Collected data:
━━━━━━━━━━━━━━━━
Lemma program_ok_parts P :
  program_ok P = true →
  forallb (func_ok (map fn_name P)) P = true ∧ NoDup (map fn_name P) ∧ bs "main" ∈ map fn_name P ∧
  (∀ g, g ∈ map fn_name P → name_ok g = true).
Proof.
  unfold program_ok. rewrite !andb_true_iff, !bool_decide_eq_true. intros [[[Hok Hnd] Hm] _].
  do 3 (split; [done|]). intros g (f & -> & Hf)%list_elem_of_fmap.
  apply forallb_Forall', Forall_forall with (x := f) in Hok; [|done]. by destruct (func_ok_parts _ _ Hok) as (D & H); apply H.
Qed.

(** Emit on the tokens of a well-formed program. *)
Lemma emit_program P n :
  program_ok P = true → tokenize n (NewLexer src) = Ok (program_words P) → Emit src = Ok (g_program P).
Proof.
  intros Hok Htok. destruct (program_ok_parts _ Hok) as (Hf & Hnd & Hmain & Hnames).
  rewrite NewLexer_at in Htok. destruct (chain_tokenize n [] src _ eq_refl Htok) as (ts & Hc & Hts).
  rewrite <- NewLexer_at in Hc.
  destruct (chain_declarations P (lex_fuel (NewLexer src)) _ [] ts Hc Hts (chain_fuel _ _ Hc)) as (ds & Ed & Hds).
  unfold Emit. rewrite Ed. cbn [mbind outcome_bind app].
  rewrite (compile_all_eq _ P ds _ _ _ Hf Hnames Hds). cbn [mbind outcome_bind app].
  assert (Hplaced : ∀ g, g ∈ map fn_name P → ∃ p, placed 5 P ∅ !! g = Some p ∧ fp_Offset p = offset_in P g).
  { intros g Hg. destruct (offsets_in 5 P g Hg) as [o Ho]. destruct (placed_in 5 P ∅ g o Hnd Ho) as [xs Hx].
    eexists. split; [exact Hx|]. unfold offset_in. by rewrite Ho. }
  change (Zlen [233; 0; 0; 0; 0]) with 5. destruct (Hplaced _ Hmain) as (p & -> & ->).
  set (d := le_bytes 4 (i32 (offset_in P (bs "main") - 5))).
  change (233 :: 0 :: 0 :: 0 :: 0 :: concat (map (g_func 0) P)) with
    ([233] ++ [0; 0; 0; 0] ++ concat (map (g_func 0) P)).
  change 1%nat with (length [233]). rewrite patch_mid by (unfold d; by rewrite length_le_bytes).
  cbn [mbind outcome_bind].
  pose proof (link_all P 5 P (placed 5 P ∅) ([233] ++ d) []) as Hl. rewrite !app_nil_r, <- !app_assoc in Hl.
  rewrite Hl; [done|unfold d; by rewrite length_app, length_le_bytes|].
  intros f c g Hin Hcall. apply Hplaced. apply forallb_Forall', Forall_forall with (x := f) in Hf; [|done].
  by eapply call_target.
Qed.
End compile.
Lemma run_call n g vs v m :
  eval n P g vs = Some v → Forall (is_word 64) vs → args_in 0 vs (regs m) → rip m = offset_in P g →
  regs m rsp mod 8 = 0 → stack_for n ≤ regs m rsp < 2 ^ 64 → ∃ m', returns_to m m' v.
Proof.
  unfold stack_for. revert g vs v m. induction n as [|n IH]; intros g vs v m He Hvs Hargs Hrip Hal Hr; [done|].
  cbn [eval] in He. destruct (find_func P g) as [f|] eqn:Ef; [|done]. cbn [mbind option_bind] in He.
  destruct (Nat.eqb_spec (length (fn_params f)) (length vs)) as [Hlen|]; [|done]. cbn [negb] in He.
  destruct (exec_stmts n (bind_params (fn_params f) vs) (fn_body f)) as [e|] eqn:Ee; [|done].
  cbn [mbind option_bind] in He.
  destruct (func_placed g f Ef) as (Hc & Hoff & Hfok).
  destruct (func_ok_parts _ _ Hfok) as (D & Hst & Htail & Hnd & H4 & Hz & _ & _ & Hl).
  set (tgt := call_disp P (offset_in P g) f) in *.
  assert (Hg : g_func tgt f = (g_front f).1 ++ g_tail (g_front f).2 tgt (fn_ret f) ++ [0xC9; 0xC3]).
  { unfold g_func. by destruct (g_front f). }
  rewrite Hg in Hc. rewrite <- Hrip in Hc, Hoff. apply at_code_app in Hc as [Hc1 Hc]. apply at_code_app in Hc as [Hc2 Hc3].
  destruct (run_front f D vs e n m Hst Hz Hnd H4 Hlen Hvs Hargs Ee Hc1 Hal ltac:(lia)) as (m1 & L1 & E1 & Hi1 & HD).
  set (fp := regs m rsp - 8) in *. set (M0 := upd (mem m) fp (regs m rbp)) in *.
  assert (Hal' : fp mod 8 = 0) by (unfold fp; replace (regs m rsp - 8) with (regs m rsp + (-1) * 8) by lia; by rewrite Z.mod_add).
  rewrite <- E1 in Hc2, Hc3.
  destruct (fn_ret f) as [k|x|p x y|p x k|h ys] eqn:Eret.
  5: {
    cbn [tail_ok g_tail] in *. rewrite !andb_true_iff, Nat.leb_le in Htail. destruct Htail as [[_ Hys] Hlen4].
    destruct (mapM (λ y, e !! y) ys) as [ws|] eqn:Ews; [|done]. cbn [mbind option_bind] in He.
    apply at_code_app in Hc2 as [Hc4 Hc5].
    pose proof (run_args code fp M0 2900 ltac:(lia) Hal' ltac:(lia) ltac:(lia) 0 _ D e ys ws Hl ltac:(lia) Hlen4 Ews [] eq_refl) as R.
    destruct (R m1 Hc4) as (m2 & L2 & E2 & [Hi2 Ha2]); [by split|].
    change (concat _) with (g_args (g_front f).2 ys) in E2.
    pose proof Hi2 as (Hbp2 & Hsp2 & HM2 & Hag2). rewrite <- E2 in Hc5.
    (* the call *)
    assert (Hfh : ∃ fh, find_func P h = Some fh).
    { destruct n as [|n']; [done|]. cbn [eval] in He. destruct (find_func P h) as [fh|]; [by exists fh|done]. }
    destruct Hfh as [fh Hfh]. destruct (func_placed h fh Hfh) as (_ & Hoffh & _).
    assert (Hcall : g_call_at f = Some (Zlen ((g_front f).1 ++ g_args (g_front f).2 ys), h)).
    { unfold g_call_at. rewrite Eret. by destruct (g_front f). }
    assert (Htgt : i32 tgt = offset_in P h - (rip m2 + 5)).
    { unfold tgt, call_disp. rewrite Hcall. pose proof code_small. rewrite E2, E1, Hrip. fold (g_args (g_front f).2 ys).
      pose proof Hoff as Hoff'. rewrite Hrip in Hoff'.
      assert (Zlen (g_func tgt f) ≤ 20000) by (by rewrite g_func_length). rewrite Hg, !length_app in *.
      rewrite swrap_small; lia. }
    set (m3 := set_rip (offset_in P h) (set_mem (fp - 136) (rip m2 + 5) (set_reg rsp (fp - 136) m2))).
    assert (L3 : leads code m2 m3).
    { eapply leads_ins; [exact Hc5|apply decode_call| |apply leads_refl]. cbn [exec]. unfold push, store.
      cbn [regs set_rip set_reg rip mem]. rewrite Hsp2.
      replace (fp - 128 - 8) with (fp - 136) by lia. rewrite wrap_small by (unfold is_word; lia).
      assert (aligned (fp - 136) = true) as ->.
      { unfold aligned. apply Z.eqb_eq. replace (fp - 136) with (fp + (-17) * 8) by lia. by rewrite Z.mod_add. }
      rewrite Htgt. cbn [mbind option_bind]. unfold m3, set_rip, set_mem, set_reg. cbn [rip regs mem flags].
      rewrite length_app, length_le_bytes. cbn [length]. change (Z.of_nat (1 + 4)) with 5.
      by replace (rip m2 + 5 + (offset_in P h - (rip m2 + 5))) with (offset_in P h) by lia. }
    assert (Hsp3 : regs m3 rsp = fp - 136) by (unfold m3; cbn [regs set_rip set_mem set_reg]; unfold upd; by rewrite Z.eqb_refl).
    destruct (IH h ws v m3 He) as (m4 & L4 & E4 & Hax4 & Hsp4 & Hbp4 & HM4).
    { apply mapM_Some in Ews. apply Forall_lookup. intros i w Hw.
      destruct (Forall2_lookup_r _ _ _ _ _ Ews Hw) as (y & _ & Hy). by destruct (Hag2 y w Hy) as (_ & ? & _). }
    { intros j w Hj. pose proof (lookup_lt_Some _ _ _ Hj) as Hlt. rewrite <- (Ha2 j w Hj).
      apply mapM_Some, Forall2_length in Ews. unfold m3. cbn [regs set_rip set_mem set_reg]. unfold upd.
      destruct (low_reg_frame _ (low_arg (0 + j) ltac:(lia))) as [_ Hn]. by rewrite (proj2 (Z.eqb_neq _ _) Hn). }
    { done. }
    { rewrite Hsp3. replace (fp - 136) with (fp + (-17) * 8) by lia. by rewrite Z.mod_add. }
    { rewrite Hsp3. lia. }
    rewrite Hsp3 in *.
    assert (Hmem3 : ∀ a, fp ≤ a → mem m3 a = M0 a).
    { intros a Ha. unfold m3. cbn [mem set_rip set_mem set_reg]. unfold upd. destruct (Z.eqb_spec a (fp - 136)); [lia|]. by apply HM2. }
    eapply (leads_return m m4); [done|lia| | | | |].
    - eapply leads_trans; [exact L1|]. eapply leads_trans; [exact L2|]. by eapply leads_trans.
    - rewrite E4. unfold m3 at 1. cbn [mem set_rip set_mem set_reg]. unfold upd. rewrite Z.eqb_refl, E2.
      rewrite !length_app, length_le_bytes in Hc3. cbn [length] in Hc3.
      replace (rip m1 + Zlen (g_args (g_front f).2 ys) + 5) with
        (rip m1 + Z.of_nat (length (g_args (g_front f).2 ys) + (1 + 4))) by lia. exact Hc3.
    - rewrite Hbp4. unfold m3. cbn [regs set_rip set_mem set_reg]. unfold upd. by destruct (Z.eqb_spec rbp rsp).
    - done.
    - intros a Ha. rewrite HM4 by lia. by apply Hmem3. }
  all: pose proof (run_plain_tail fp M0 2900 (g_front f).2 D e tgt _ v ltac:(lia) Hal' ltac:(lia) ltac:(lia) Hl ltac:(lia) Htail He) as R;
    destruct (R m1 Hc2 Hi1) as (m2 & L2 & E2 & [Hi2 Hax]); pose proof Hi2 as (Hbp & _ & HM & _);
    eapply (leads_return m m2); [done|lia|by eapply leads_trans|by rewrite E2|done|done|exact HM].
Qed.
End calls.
━━━━━━━━━━━━━━━━
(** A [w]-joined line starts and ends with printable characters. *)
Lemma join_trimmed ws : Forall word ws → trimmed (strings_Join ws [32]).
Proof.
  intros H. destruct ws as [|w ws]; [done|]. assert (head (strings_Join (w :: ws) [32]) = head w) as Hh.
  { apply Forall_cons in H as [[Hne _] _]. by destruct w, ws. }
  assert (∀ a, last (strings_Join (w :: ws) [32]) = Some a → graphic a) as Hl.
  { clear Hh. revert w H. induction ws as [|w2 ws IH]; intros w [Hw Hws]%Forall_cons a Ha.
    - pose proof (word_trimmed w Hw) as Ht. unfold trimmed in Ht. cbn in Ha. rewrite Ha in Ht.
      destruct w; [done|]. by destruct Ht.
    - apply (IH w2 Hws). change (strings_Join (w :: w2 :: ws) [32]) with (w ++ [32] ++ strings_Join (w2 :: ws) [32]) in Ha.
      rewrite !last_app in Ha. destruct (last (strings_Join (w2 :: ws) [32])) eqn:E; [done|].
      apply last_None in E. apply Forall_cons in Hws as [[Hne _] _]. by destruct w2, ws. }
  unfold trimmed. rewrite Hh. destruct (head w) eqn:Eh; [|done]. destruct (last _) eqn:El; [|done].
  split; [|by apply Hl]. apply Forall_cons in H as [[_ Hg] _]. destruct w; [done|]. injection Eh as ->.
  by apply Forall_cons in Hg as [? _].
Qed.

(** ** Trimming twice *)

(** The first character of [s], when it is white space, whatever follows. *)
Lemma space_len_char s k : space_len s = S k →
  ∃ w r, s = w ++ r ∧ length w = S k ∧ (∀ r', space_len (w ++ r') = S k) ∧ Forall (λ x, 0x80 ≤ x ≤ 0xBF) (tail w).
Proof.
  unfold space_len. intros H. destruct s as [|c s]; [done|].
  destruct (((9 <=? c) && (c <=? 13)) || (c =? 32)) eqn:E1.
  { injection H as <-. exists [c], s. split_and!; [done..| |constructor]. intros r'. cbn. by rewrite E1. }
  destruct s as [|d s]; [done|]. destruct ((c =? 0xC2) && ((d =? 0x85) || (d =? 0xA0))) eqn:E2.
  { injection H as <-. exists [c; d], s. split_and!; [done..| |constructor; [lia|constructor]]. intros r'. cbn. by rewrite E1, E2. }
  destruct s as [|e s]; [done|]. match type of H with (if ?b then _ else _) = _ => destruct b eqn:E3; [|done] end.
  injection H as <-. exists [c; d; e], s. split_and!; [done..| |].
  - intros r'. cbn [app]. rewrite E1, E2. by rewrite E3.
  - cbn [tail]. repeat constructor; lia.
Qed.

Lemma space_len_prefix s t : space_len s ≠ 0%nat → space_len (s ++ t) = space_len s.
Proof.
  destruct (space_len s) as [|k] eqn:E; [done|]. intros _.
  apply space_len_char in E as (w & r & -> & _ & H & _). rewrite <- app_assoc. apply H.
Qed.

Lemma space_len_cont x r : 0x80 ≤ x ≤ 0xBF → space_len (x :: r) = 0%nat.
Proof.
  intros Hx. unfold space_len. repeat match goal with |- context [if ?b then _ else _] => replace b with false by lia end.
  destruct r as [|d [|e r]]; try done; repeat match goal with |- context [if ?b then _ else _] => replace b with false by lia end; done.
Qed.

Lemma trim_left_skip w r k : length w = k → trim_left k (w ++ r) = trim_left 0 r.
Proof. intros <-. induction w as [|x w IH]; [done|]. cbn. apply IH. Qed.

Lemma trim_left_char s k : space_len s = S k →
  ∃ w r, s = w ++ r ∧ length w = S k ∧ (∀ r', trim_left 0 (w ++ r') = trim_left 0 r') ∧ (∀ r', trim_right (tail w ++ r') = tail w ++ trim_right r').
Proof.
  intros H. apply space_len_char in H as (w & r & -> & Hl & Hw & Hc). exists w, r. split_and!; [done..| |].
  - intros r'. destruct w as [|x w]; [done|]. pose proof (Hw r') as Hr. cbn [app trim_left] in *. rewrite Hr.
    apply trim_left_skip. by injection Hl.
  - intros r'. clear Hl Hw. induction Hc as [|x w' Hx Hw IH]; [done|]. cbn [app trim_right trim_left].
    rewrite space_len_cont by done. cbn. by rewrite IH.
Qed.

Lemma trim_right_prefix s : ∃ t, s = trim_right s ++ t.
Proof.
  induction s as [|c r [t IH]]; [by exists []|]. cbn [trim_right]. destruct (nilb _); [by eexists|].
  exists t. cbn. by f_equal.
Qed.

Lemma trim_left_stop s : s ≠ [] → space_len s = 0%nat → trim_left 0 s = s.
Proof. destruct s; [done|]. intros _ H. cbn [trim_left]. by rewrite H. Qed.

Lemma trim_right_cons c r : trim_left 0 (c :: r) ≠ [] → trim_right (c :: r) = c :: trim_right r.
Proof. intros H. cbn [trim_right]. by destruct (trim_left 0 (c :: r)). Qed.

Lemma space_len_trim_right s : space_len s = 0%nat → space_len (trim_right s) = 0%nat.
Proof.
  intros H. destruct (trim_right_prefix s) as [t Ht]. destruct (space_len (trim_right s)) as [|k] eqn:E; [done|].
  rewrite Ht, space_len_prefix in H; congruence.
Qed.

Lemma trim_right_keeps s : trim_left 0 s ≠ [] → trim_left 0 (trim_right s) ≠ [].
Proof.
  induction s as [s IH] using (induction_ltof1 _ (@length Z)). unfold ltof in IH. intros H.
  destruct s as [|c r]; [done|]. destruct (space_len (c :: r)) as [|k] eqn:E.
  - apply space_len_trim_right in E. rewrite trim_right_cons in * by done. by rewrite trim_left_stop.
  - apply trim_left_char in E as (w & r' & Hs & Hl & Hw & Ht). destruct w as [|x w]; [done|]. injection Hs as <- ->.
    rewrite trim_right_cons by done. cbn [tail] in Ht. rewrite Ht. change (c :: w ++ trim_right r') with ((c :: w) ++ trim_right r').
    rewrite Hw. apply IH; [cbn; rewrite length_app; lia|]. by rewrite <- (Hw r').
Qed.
━━━━━━━━━━━━━━━━
- [What to work on]: Look above for the line with "replace (rip m1" and the line with "- intros a Ha."; transcribe both and all lines in between, exactly, and nothing else.

- [Solution]:
      replace (rip m1 + Zlen (g_args (g_front f).2 ys) + 5) with
        (rip m1 + Z.of_nat (length (g_args (g_front f).2 ys) + (1 + 4))) by lia. exact Hc3.
    - rewrite Hbp4. unfold m3. cbn [regs set_rip set_mem set_reg]. unfold upd. by destruct (Z.eqb_spec rbp rsp).
    - done.
    - intros a Ha. rewrite HM4 by lia. by apply Hmem3. }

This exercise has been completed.